CPH Post

Immigration & Denmark

'Im's law' criticised for valuing integration over welfare

The law that was supposed to protect children looks increasingly restrictive


'Im's law' was supposed to protect children from being deported from Denmark, but has instead focused on the integration ability of the parent (Photo: Facebook)

December 17, 2013
16:03

by CW


When all the political parties, with the exception of the anti-immigration Dansk Folkeparti, banded together in November to make a law change that would allow the seven-year-old Thai girl Im Nielsen to stay in Denmark, the focus was ostensibly on the wellbeing of Im and other children in her situation.

But the law proposal that the Justice Ministry has sent to hearing has made the welfare of children a secondary priority, child-welfare organisations told Information newspaper.

According to the proposal, if a foreign child’s Danish parent dies, as was the case with Im Nielsen, the other parent’s ability to integrate into Denmark is essential to whether the child is permitted to stay, and is valued above considerations for the child's well-being.

READ MORE: Special law saves Thai girl but hundreds aren't so lucky

Failing the children
The proposal states that the revocation of the bereaved parent's resident permit – and thus the child’s as well – can be halted if “the foreigner has demonstrated a willingness and ability to integrate into this country”.

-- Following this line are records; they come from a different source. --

(* ===== verification/BubiPb.v ===== *)
(** * Generated messages of the peer-to-peer protocol

    Models [protocol::bubiMsgHeader] and [protocol::bubiMsg] as protoc generates
    them in [src/src/p2p/bubi.pb.h] and [bubi.pb.cc] from [proto/bubi.proto].  What
    is left out is as in TransactionPb. *)

From S2P Require Import Prelude Varint BaseUint CodedStream WireFormat WireLemmas PbMessage PbRound TransactionPb.

(** ** [protocol::bubiMsgHeader] *)

Record bubiMsgHeader := mkHeaderPb {
  hd_has_bits_ : Z;
  hd_command_ : bytes;
  hd_msgsize_ : Z;
  hd_checksum_ : Z;
  hd_unknown_fields : UnknownFieldSet;
}.

Definition bubiMsgHeader_new : bubiMsgHeader := mkHeaderPb 0 [] 0 0 [].

#[export] Instance bubiMsgHeader_HasBits : HasBits bubiMsgHeader := {
  has_bits_ := hd_has_bits_;
  set_has_bits b '(mkHeaderPb _ x y z u) := mkHeaderPb b x y z u;
}.

Definition hd_command : field bubiMsgHeader bytes :=
  mkField 0x1 [] hd_command_ (λ v '(mkHeaderPb b _ y z u), mkHeaderPb b v y z u).
Definition hd_msgsize : field bubiMsgHeader Z :=
  mkField 0x2 0%Z hd_msgsize_ (λ v '(mkHeaderPb b x _ z u), mkHeaderPb b x v z u).
Definition hd_checksum : field bubiMsgHeader Z :=
  mkField 0x4 0%Z hd_checksum_ (λ v '(mkHeaderPb b x y _ u), mkHeaderPb b x y v u).
Definition hd_set_unknown (v : UnknownFieldSet) (m : bubiMsgHeader) : bubiMsgHeader :=
  let '(mkHeaderPb b x y z _) := m in mkHeaderPb b x y z v.

Definition bubiMsgHeader_Clear (m : bubiMsgHeader) : bubiMsgHeader :=
  let m :=
    if Z.eqb (Z.land (has_bits_ m) 7) 0 then m
    else
      let m := f_put hd_msgsize 0%Z m in
      let m := f_put hd_checksum 0%Z m in
      clear_string hd_command m in
  hd_set_unknown [] (set_has_bits 0 m).

Definition hd_parse_checkSum (m : bubiMsgHeader) := parse_primitive hd_checksum ReadUInt32 m then_end.
Definition hd_parse_msgSize (m : bubiMsgHeader) :=
  parse_primitive hd_msgsize ReadUInt32 m (then_tag 24 hd_parse_checkSum).
Definition hd_parse_command (m : bubiMsgHeader) :=
  parse_string hd_command m (then_tag 16 hd_parse_msgSize).

Definition bubiMsgHeader_fields (number tag : Z) (m : bubiMsgHeader) : option (input (turn * bubiMsgHeader)) :=
  match number with
  | 1 => tag_case tag 10 (hd_parse_command m)
  | 2 => tag_case tag 16 (hd_parse_msgSize m)
  | 3 => tag_case tag 24 (hd_parse_checkSum m)
  | _ => None
  end%Z.
Definition bubiMsgHeader_MergePartialFromCodedStream (m : bubiMsgHeader) : input (bool * bubiMsgHeader) :=
  merge_partial hd_unknown_fields hd_set_unknown bubiMsgHeader_fields m.

Definition bubiMsgHeader_SerializeWithCachedSizesToArray (m : bubiMsgHeader) : bytes :=
  when_has hd_command m (WriteStringToArray 1) ++
  when_has hd_msgsize m (WriteUInt32ToArray 2) ++
  when_has hd_checksum m (WriteUInt32ToArray 3) ++
  SerializeUnknownFieldsToArray (hd_unknown_fields m).

Definition bubiMsgHeader_RequiredFieldsByteSizeFallback (m : bubiMsgHeader) : nat :=
  size_when_has hd_command m StringSize + size_when_has hd_msgsize m UInt32Size.
Definition bubiMsgHeader_ByteSize (m : bubiMsgHeader) : nat :=
  (if Z.eqb (Z.lxor (Z.land (has_bits_ m) 0x3) 0x3) 0 then
     (1 + StringSize (get hd_command m)) + (1 + UInt32Size (get hd_msgsize m))
   else bubiMsgHeader_RequiredFieldsByteSizeFallback m) +
  size_when_has hd_checksum m UInt32Size +
  ComputeUnknownFieldsSize (hd_unknown_fields m).

Definition bubiMsgHeader_MergeFrom (from m : bubiMsgHeader) : bubiMsgHeader :=
  let m :=
    if Z.eqb (Z.land (has_bits_ from) 0xff) 0 then m
    else
      let m := merge_field hd_command from m in
      let m := merge_field hd_msgsize from m in
      merge_field hd_checksum from m in
  hd_set_unknown (hd_unknown_fields m ++ hd_unknown_fields from) m.
Definition bubiMsgHeader_CopyFrom (from m : bubiMsgHeader) : bubiMsgHeader :=
  bubiMsgHeader_MergeFrom from (bubiMsgHeader_Clear m).

Definition bubiMsgHeader_IsInitialized (m : bubiMsgHeader) : bool :=
  Z.eqb (Z.land (has_bits_ m) 0x3) 0x3.

#[export] Instance bubiMsgHeader_MessageLite : MessageLite bubiMsgHeader := {
  Message_Clear := bubiMsgHeader_Clear;
  MergePartialFromCodedStream := bubiMsgHeader_MergePartialFromCodedStream;
  IsInitialized := bubiMsgHeader_IsInitialized;
  ByteSize := bubiMsgHeader_ByteSize;
  SerializeWithCachedSizesToArray := bubiMsgHeader_SerializeWithCachedSizesToArray;
}.

(** ** [protocol::bubiMsg] *)

Record bubiMsg := mkMsgPb {
  bm_has_bits_ : Z;
  bm_header_ : option bubiMsgHeader;
  bm_data_ : bytes;
  bm_unknown_fields : UnknownFieldSet;
}.

Definition bubiMsg_new : bubiMsg := mkMsgPb 0 None [] [].

#[export] Instance bubiMsg_HasBits : HasBits bubiMsg := {
  has_bits_ := bm_has_bits_;
  set_has_bits b '(mkMsgPb _ x y u) := mkMsgPb b x y u;
}.

(** The getter gives the default instance when there is no header. *)
Definition bm_header : field bubiMsg bubiMsgHeader :=
  mkField 0x1 bubiMsgHeader_new (λ m, default bubiMsgHeader_new (bm_header_ m))
    (λ v '(mkMsgPb b _ y u), mkMsgPb b (Some v) y u).
Definition bm_data : field bubiMsg bytes :=
  mkField 0x2 [] bm_data_ (λ v '(mkMsgPb b x _ u), mkMsgPb b x v u).
Definition bm_set_unknown (v : UnknownFieldSet) (m : bubiMsg) : bubiMsg :=
  let '(mkMsgPb b x y _) := m in mkMsgPb b x y v.
Definition mutable_header (m : bubiMsg) : bubiMsg :=
  let m := set_has bm_header m in f_put bm_header (get bm_header m) m.
Definition set_allocated_header (header : option bubiMsgHeader) (m : bubiMsg) : bubiMsg :=
  let m := mkMsgPb (bm_has_bits_ m) header (bm_data_ m) (bm_unknown_fields m) in
  match header with Some _ => set_has bm_header m | None => clear_has bm_header m end.

Definition bubiMsg_Clear (m : bubiMsg) : bubiMsg :=
  let m :=
    if Z.eqb (Z.land (has_bits_ m) 3) 0 then m
    else
      let m :=
        if has bm_header m then
          match bm_header_ m with Some h => f_put bm_header (bubiMsgHeader_Clear h) m | None => m end
        else m in
      clear_string bm_data m in
  bm_set_unknown [] (set_has_bits 0 m).

Definition bm_parse_data (m : bubiMsg) := parse_string bm_data m then_end.
Definition parse_message (m : bubiMsg) (k : bubiMsg → input (turn * bubiMsg)) : input (turn * bubiMsg) :=
  let m := mutable_header m in
  r ← ReadMessageNoVirtual (get bm_header m);
  let m := f_put bm_header r.2 m in
  if r.1 : bool then k m else mret (failure, m).
Definition bm_parse_header (m : bubiMsg) := parse_message m (then_tag 18 bm_parse_data).

Definition bubiMsg_fields (number tag : Z) (m : bubiMsg) : option (input (turn * bubiMsg)) :=
  match number with
  | 1 => tag_case tag 10 (bm_parse_header m)
  | 2 => tag_case tag 18 (bm_parse_data m)
  | _ => None
  end%Z.
Definition bubiMsg_MergePartialFromCodedStream (m : bubiMsg) : input (bool * bubiMsg) :=
  merge_partial bm_unknown_fields bm_set_unknown bubiMsg_fields m.

(** A header that is present is not null. *)
Definition bubiMsg_SerializeWithCachedSizesToArray (m : bubiMsg) : bytes :=
  when_has bm_header m (WriteMessageNoVirtualToArray 1) ++
  when_has bm_data m (WriteStringToArray 2) ++
  SerializeUnknownFieldsToArray (bm_unknown_fields m).

Definition bubiMsg_RequiredFieldsByteSizeFallback (m : bubiMsg) : nat :=
  size_when_has bm_header m MessageSizeNoVirtual + size_when_has bm_data m StringSize.
Definition bubiMsg_ByteSize (m : bubiMsg) : nat :=
  (if Z.eqb (Z.lxor (Z.land (has_bits_ m) 0x3) 0x3) 0 then
     (1 + MessageSizeNoVirtual (get bm_header m)) + (1 + StringSize (get bm_data m))
   else bubiMsg_RequiredFieldsByteSizeFallback m) +
  ComputeUnknownFieldsSize (bm_unknown_fields m).

Definition bubiMsg_MergeFrom (from m : bubiMsg) : bubiMsg :=
  let m :=
    if Z.eqb (Z.land (has_bits_ from) 0xff) 0 then m
    else
      let m :=
        if has bm_header from then
          let m := mutable_header m in
          f_put bm_header (bubiMsgHeader_MergeFrom (get bm_header from) (get bm_header m)) m
        else m in
      merge_field bm_data from m in
  bm_set_unknown (bm_unknown_fields m ++ bm_unknown_fields from) m.
Definition bubiMsg_CopyFrom (from m : bubiMsg) : bubiMsg := bubiMsg_MergeFrom from (bubiMsg_Clear m).

Definition bubiMsg_IsInitialized (m : bubiMsg) : bool :=
  if Z.eqb (Z.land (has_bits_ m) 0x3) 0x3 then
    if has bm_header m then bubiMsgHeader_IsInitialized (get bm_header m) else true
  else false.

#[export] Instance bubiMsg_MessageLite : MessageLite bubiMsg := {
  Message_Clear := bubiMsg_Clear;
  MergePartialFromCodedStream := bubiMsg_MergePartialFromCodedStream;
  IsInitialized := bubiMsg_IsInitialized;
  ByteSize := bubiMsg_ByteSize;
  SerializeWithCachedSizesToArray := bubiMsg_SerializeWithCachedSizesToArray;
}.
(* ===== verification/BubiPbLaws.v ===== *)
(** * Generated messages of the peer-to-peer protocol: correctness

    As for the messages of the ledger, with a message nested in another. *)

From S2P Require Import Prelude Varint BaseUint CodedStream WireFormat WireLemmas PbMessage PbRound.
From S2P Require Import TransactionPb TransactionPbLaws BubiPb.

(** ** Safety *)

Lemma hd_parse_safe m :
  safe (hd_parse_checkSum m) ∧ safe (hd_parse_msgSize m) ∧ safe (hd_parse_command m).
Proof.
  assert (∀ m, safe (hd_parse_checkSum m)) by (intros; apply parse_primitive_safe; auto with bubi).
  assert (∀ m, safe (hd_parse_msgSize m)) by (intros; apply parse_primitive_safe; auto with bubi).
  split_and!; [done..|]. apply parse_string_safe; auto with bubi.
Qed.
Lemma hd_parse_frames m :
  frames (hd_parse_checkSum m) ∧ frames (hd_parse_msgSize m) ∧ frames (hd_parse_command m).
Proof.
  assert (∀ m, frames (hd_parse_checkSum m)) by (intros; apply frames_parse_primitive; auto with frames).
  assert (∀ m, frames (hd_parse_msgSize m)) by (intros; apply frames_parse_primitive; auto with frames).
  split_and!; [done..|]. apply frames_parse_string; auto with frames.
Qed.

Lemma bubiMsgHeader_fields_safe n t m c :
  bubiMsgHeader_fields n t m = Some c → n ≠ 0%Z ∧ safe c ∧ frames c.
Proof.
  pose proof (hd_parse_safe m) as (?&?&?). pose proof (hd_parse_frames m) as (?&?&?).
  unfold bubiMsgHeader_fields. repeat case_match; try done; intros [-> ->]%tag_case_inv; done.
Qed.

Lemma bubiMsgHeader_frames m : frames (bubiMsgHeader_MergePartialFromCodedStream m).
Proof. apply frames_merge_partial. intros n t m' c E. by apply bubiMsgHeader_fields_safe in E as (_ & _ & ?). Qed.
Lemma bubiMsgHeader_runs m : runs bounded (bubiMsgHeader_MergePartialFromCodedStream m).
Proof.
  apply merge_partial_runs; [apply bounded_flat|apply bounded_window|].
  intros n t m' c (Hn & Hs & Hf)%bubiMsgHeader_fields_safe. split; [done|].
  by apply safe_runs; [apply bounded_flat|apply bounded_window|..].
Qed.

Lemma runs_bind {A B} (c : input A) (k : A → input B) :
  runs bounded c → (∀ a, runs bounded (k a)) → runs bounded (c ≫= k).
Proof.
  intros Hc Hk s Hs. destruct (Hc s Hs) as (a & s1 & E1 & Hs1 & Hl1).
  destruct (Hk a s1 Hs1) as (b & s2 & E2 & Hs2 & Hl2). exists b, s2. rewrite (bind_Ok _ _ _ _ _ E1).
  split_and!; [done..|lia].
Qed.

Lemma bm_parse_data_runs m : runs bounded (bm_parse_data m).
Proof.
  apply safe_runs; [apply bounded_flat|apply bounded_window| |].
  - apply parse_string_safe; auto with bubi.
  - apply frames_parse_string; auto with frames.
Qed.
Lemma bm_parse_header_runs m : runs bounded (bm_parse_header m).
Proof.
  apply runs_bind; [apply ReadMessage_runs; [apply bubiMsgHeader_runs|apply bubiMsgHeader_frames]|].
  intros [[] h]; cbn [fst snd].
  - unfold then_tag. apply runs_bind.
    + by apply safe_runs; [apply bounded_flat|apply bounded_window|apply ExpectTag_safe|apply frames_ExpectTag].
    + intros []; [apply bm_parse_data_runs|].
      by apply safe_runs; [apply bounded_flat|apply bounded_window|apply safe_ret|apply frames_ret].
  - by apply safe_runs; [apply bounded_flat|apply bounded_window|apply safe_ret|apply frames_ret].
Qed.

Lemma bubiMsg_parses data m :
  (Z.of_nat (length data) ≤ kDefaultTotalBytesLimit)%Z →
  ∃ ok m', ParseFromString (M := bubiMsg) data m = Ok (ok, m').
Proof.
  intros Hl. apply ParseFromString_total. intros m0.
  destruct (merge_partial_runs bm_unknown_fields bm_set_unknown bubiMsg_fields bounded bounded_flat
    bounded_window) with m0 (CodedInputStream_new data) as (a & s' & E & _); [| |by exists a, s'].
  - intros n t m' c. unfold bubiMsg_fields. repeat case_match; try done; intros [-> ->]%tag_case_inv.
    + split; [done|apply bm_parse_data_runs].
    + split; [done|apply bm_parse_header_runs].
  - split; [apply flat_new|done].
Qed.
Lemma bubiMsgHeader_parses data m : ∃ ok m', ParseFromString (M := bubiMsgHeader) data m = Ok (ok, m').
Proof.
  apply ParseFromString_total. intros m0. apply merge_partial_safe.
  by intros n t m' c (Hn & Hs & _)%bubiMsgHeader_fields_safe.
Qed.

(** ** Well-formed messages *)

Record bubiMsgHeader_wf (m : bubiMsgHeader) : Prop := {
  hd_wf_bits : (0 ≤ hd_has_bits_ m < 8)%Z;
  hd_wf_absent : absent_default hd_command m ∧ absent_default hd_msgsize m ∧ absent_default hd_checksum m;
  hd_wf_ranges : is_u32 (hd_msgsize_ m) ∧ is_u32 (hd_checksum_ m);
  hd_wf_unknown : hd_unknown_fields m = [];
}.

Record bubiMsg_wf (m : bubiMsg) : Prop := {
  bm_wf_bits : (0 ≤ bm_has_bits_ m < 4)%Z;
  bm_wf_header : if has bm_header m then ∃ h, bm_header_ m = Some h ∧ bubiMsgHeader_wf h
                 else bm_header_ m = None;
  bm_wf_data : absent_default bm_data m;
  bm_wf_unknown : bm_unknown_fields m = [];
}.

Lemma two_bits b :
  (0 ≤ b < 8)%Z → Z.eqb (Z.lxor (Z.land b 0x3) 0x3) 0 = true →
  negb (Z.eqb (Z.land b 0x1) 0) = true ∧ negb (Z.eqb (Z.land b 0x2) 0) = true.
Proof.
  intros Hb Hr. pose proof (bits_check 8 (λ b, implb (Z.eqb (Z.lxor (Z.land b 0x3) 0x3) 0)
    (negb (Z.eqb (Z.land b 0x1) 0) && negb (Z.eqb (Z.land b 0x2) 0))) _ eq_refl Hb) as Hc.
  cbn beta in Hc. rewrite Hr in Hc. by apply andb_true_iff in Hc.
Qed.

(** *** Sizes *)

Lemma bubiMsgHeader_size m :
  bubiMsgHeader_wf m → bubiMsgHeader_ByteSize m = length (bubiMsgHeader_SerializeWithCachedSizesToArray m).
Proof.
  intros [Hb Ha (H1 & H2) Hu]. unfold bubiMsgHeader_SerializeWithCachedSizesToArray.
  rewrite !length_app, <-ComputeUnknownFieldsSize_length by by rewrite Hu.
  rewrite !(when_has_size _ m (WriteStringToArray _) StringSize) by by apply length_WriteString.
  rewrite !(when_has_size _ m (WriteUInt32ToArray _) UInt32Size) by by apply length_WriteUInt32.
  unfold bubiMsgHeader_ByteSize, bubiMsgHeader_RequiredFieldsByteSizeFallback.
  destruct (Z.eqb _ _) eqn:Er; [|lia]. destruct (two_bits _ Hb Er) as [E1 E2].
  unfold size_when_has. change (has hd_command m) with (negb (Z.eqb (Z.land (hd_has_bits_ m) 1) 0)).
  change (has hd_msgsize m) with (negb (Z.eqb (Z.land (hd_has_bits_ m) 2) 0)). rewrite E1, E2. lia.
Qed.

Lemma length_WriteMessage h :
  bubiMsgHeader_wf h → length (WriteMessageNoVirtualToArray 1 h) = 1 + MessageSizeNoVirtual h.
Proof.
  intros Hh. unfold WriteMessageNoVirtualToArray, MessageSizeNoVirtual.
  rewrite !length_app, length_WriteTag by done. rewrite VarintSize32_length by by apply Z.mod_pos_bound.
  cbn [ByteSize SerializeWithCachedSizesToArray bubiMsgHeader_MessageLite].
  rewrite <-(bubiMsgHeader_size h Hh). lia.
Qed.

Lemma bubiMsg_header_wf m : bubiMsg_wf m → has bm_header m = true → bubiMsgHeader_wf (get bm_header m).
Proof. intros [_ Hh _ _] E. rewrite E in Hh. destruct Hh as (h & Eh & Hh). unfold get. cbn. by rewrite Eh. Qed.

Lemma bubiMsg_size m :
  bubiMsg_wf m → bubiMsg_ByteSize m = length (bubiMsg_SerializeWithCachedSizesToArray m).
Proof.
  intros Hm. pose proof Hm as [Hb _ _ Hu]. unfold bubiMsg_SerializeWithCachedSizesToArray.
  rewrite !length_app, <-ComputeUnknownFieldsSize_length by by rewrite Hu.
  rewrite (when_has_size _ m (WriteStringToArray _) StringSize) by by apply length_WriteString.
  assert (length (when_has bm_header m (WriteMessageNoVirtualToArray 1)) =
    size_when_has bm_header m MessageSizeNoVirtual) as ->.
  { unfold when_has, size_when_has. destruct (has bm_header m) eqn:E; [|done].
    by apply length_WriteMessage, bubiMsg_header_wf. }
  unfold bubiMsg_ByteSize, bubiMsg_RequiredFieldsByteSizeFallback.
  destruct (Z.eqb _ _) eqn:Er; [|lia]. destruct (two_bits (bm_has_bits_ m) ltac:(lia) Er) as [E1 E2].
  unfold size_when_has. change (has bm_header m) with (negb (Z.eqb (Z.land (bm_has_bits_ m) 1) 0)).
  change (has bm_data m) with (negb (Z.eqb (Z.land (bm_has_bits_ m) 2) 0)). rewrite E1, E2. lia.
Qed.

(** *** Reading back *)

Definition hd_slots (m : bubiMsgHeader) : list (slot bubiMsgHeader) :=
  [string_slot 10 hd_command m; uint32_slot 16 hd_msgsize m; uint32_slot 24 hd_checksum m].

Lemma hd_serialize m :
  hd_unknown_fields m = [] → bubiMsgHeader_SerializeWithCachedSizesToArray m = slots_bytes (hd_slots m).
Proof.
  intros Hu. unfold bubiMsgHeader_SerializeWithCachedSizesToArray. rewrite Hu.
  rewrite (write_string_slot hd_command m 1 10), (write_uint32_slot hd_msgsize m 2 16),
    (write_uint32_slot hd_checksum m 3 24) by done. reflexivity.
Qed.

Lemma hd_switch d m :
  bubiMsgHeader_wf m → (Z.of_nat (length (slots_bytes (hd_slots m))) < kDefaultTotalBytesLimit)%Z →
  switch_ok d bubiMsgHeader_fields (hd_slots m).
Proof.
  intros [Hb (A1&A2&A3) (R1&R2) _] Hl. cbn [switch_ok hd_slots]. split_and!; try done;
    try (by apply uint32_slot_ok); try (repeat (apply Forall_cons_2; [done|]); apply Forall_nil_2).
  apply string_slot_ok; [done|]. apply (string_short hd_command m 10 (hd_slots m)); try done.
  unfold hd_slots. set_solver.
Qed.

Lemma hd_bits b : (0 ≤ b < 8)%Z → Z.lor (Z.lor (Z.lor 0 (bit b 0x1)) (bit b 0x2)) (bit b 0x4) = b.
Proof.
  intros Hb. apply Z.eqb_eq. by apply (bits_check 8 (λ b, Z.eqb
    (Z.lor (Z.lor (Z.lor 0 (bit b 0x1)) (bit b 0x2)) (bit b 0x4)) b)).
Qed.

Lemma hd_rebuild m : bubiMsgHeader_wf m → slots_result bubiMsgHeader_new (hd_slots m) = m.
Proof.
  destruct m as [b x y z u]. intros [Hb (A1&A2&A3) _ Hu]. cbn in Hu. subst u.
  etransitivity; [|apply (f_equal (λ c, mkHeaderPb c x y z [])), (hd_bits b Hb)].
  change (slots_result bubiMsgHeader_new (hd_slots (mkHeaderPb b x y z []))) with
    (merge_field hd_checksum (mkHeaderPb b x y z []) (merge_field hd_msgsize (mkHeaderPb b x y z [])
      (merge_field hd_command (mkHeaderPb b x y z []) bubiMsgHeader_new))).
  merge_put hd_command. merge_put hd_msgsize. merge_put hd_checksum. reflexivity.
Qed.

(** The header of a message, as a field. *)
Definition header_slot (tag : Z) (src : bubiMsg) : slot bubiMsg :=
  let h := get bm_header src in
  mkSlot tag (has bm_header src)
    (WriteVarint32ToArray (u32 (Z.of_nat (ByteSize h))) ++ SerializeWithCachedSizesToArray h)
    parse_message
    (λ m, let m := mutable_header m in
          f_put bm_header (slots_result (get bm_header m) (hd_slots h)) m).
Definition bm_slots (m : bubiMsg) : list (slot bubiMsg) := [header_slot 10 m; string_slot 18 bm_data m].

Lemma bm_serialize m :
  bm_unknown_fields m = [] → bubiMsg_SerializeWithCachedSizesToArray m = slots_bytes (bm_slots m).
Proof.
  intros Hu. unfold bubiMsg_SerializeWithCachedSizesToArray. rewrite Hu.
  rewrite (write_string_slot bm_data m 2 18) by done.
  assert (when_has bm_header m (WriteMessageNoVirtualToArray 1) = slot_bytes (header_slot 10 m)) as ->.
  { unfold when_has, WriteMessageNoVirtualToArray. by rewrite WriteTag_small. }
  reflexivity.
Qed.

Lemma header_slot_ok m :
  bubiMsg_wf m → (Z.of_nat (length (slots_bytes (bm_slots m))) < kDefaultTotalBytesLimit)%Z →
  slot_ok 1 (header_slot 10 m).
Proof.
  intros Hm Hl. split; [done|]. intros m1 k rest s Hp Hs Hb.
  cbn [sl_present sl_body header_slot ByteSize SerializeWithCachedSizesToArray bubiMsgHeader_MessageLite] in Hp, Hb.
  pose proof (bubiMsg_header_wf m Hm Hp) as Hh. pose proof (bubiMsgHeader_size _ Hh) as Hsz.
  set (h := get bm_header m) in *. rewrite hd_serialize in Hsz, Hb by apply Hh. rewrite Hsz in Hb.
  assert (Z.of_nat (length (slots_bytes (hd_slots h))) < kDefaultTotalBytesLimit)%Z as Hlh.
  { revert Hl. unfold bm_slots, slots_bytes at 1. cbn [fmap list_fmap mjoin list_join].
    unfold slot_bytes at 1. cbn [sl_present header_slot sl_tag sl_body]. rewrite Hp. fold h.
    cbn [SerializeWithCachedSizesToArray bubiMsgHeader_MessageLite].
    rewrite hd_serialize by apply Hh. cbn [length app]. rewrite !length_app. lia. }
  assert (kDefaultTotalBytesLimit = 2 ^ 26)%Z by done. rewrite Z.mod_small in Hb by lia.
  rewrite <-app_assoc in Hb. unfold sl_parse, header_slot, parse_message. fold h.
  destruct (ReadMessage_write 1 (get bm_header (mutable_header m1))
    (slots_result (get bm_header (mutable_header m1)) (hd_slots h)) (slots_bytes (hd_slots h)) rest s)
    as (s' & E & Hmv); [done|lia|lia|done| |].
  { intros s0 Hs0 Hb0. apply (merge_partial_reads (1 - 1)); [by apply hd_switch|done|done]. }
  exists s'. rewrite (bind_Ok _ _ _ _ _ E). by split.
Qed.

Lemma bm_switch m :
  bubiMsg_wf m → (Z.of_nat (length (slots_bytes (bm_slots m))) < kDefaultTotalBytesLimit)%Z →
  switch_ok 1 bubiMsg_fields (bm_slots m).
Proof.
  intros Hm Hl. cbn [switch_ok bm_slots]. split_and!; try done; [by apply header_slot_ok| |].
  - apply Forall_cons_2; [done|apply Forall_nil_2].
  - apply string_slot_ok; [done|]. apply (string_short bm_data m 18 (bm_slots m)); try done; [apply Hm|].
    unfold bm_slots. set_solver.
Qed.

Lemma bm_rebuild m : bubiMsg_wf m → slots_result bubiMsg_new (bm_slots m) = m.
Proof.
  intros Hm. pose proof (bubiMsg_header_wf m Hm) as Hh. destruct m as [b x y u].
  destruct Hm as [Hb Hx Hd Hu]. cbn in Hu. subst u.
  pose proof (bits_check 4 (λ b, Z.eqb (Z.lor (Z.lor 0 (bit b 0x1)) (bit b 0x2)) b) _ eq_refl Hb) as Hbits.
  cbn beta in Hbits. apply Z.eqb_eq in Hbits. cbn in Hbits.
  etransitivity; [|apply (f_equal (λ c, mkMsgPb c x y [])), Hbits].
  change (slots_result bubiMsg_new (bm_slots (mkMsgPb b x y []))) with
    (merge_field bm_data (mkMsgPb b x y []) (slot_result bubiMsg_new (header_slot 10 (mkMsgPb b x y [])))).
  unfold slot_result. cbn [sl_present header_slot sl_apply]. unfold bit in *. cbn [negb] in *.
  change (negb (Z.eqb (Z.land b 1) 0)) with (has bm_header (mkMsgPb b x y [])).
  destruct (has bm_header (mkMsgPb b x y [])) eqn:E.
  - destruct Hx as (h & [= ->] & Hwf). change (get bm_header (mkMsgPb b (Some h) y [])) with h.
    change (get bm_header (mutable_header bubiMsg_new)) with bubiMsgHeader_new.
    rewrite hd_rebuild by done. by merge_put bm_data.
  - cbn in Hx. subst x. by merge_put bm_data.
Qed.

Lemma bubiMsg_round m :
  bubiMsg_wf m → fits m →
  ∃ data, SerializeToString m = Ok (true, data) ∧
    ParseFromString data bubiMsg_new = Ok (IsInitialized m, m).
Proof.
  intros Hm Hf. pose proof (bubiMsg_size m Hm) as Hs. rewrite bm_serialize in Hs by apply Hm.
  apply (message_round 1 bm_unknown_fields bm_set_unknown bubiMsg_fields (bm_slots m)); try done.
  - apply bm_serialize, Hm.
  - apply bm_switch; [done|]. by rewrite <-Hs.
  - by apply bm_rebuild.
Qed.

Lemma bubiMsgHeader_round m :
  bubiMsgHeader_wf m → fits m →
  ∃ data, SerializeToString m = Ok (true, data) ∧
    ParseFromString data bubiMsgHeader_new = Ok (IsInitialized m, m).
Proof.
  intros Hm Hf. pose proof (bubiMsgHeader_size m Hm) as Hs. rewrite hd_serialize in Hs by apply Hm.
  apply (message_round 0 hd_unknown_fields hd_set_unknown bubiMsgHeader_fields (hd_slots m)); try done.
  - apply hd_serialize, Hm.
  - apply hd_switch; [done|]. by rewrite <-Hs.
  - by apply hd_rebuild.
Qed.



Definition ex_bubiMsg : bubiMsg :=
  set bm_data [Byte.x7b; Byte.x7d]
    (set_allocated_header (Some (set hd_command [Byte.x74; Byte.x78] bubiMsgHeader_new)) bubiMsg_new).

Lemma ex_bubiMsg_wf : bubiMsg_wf ex_bubiMsg.
Proof. split; [done| |done|done]. eexists. split; [reflexivity|]. by repeat split. Qed.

Inger Neufeld, a spokesperson from the child welfare organisation Red Barnet, criticised the wording of the law, which she says fails less fortunate children.

“It doesn’t make sense to have a law like this which only caters to the children whose parents have the resources to be integrated,” Neufeld said. “We risk letting down the children who may need our help the most.”

READ MORE: 7-year-old deported after losing immigration battle

Different to the debate
Im and her mother were sent back to Thailand after Im’s Danish stepfather died of cancer and the immigration authorities ruled that the family had lost their legal ties to Denmark.

Jens Vedsted-Hansen, a professor of law at Aarhus University, said that the law falls short.

“You can get the feeling that the purpose is to limit the change of practice to those instances where the bereaved parent is particularly integrated into the Danish society,” Vedsted-Hansen said. “That’s not quite the impression one could get from the debate concerning Im four weeks ago.”

READ MORE: Still Adjusting | Nothing ever changes

No support for Enhedslisten
Enhedslisten's Johanne Schmidt-Nielsen said that she tried to appeal for a change to the proposal, but her plea was met with little support from other parties.

“It’s completely wrong that the law emphasizes the parent's ability and willingness to integrate and not the welfare of the child,” Schmidt-Nielsen said. “I brought it up with [the former justice minister] Morten Bødskov but there was no backing from the other parties to make the children’s welfare the essential component.”

The law is on a fast track through parliament and could be in place as early as February, two months before expected.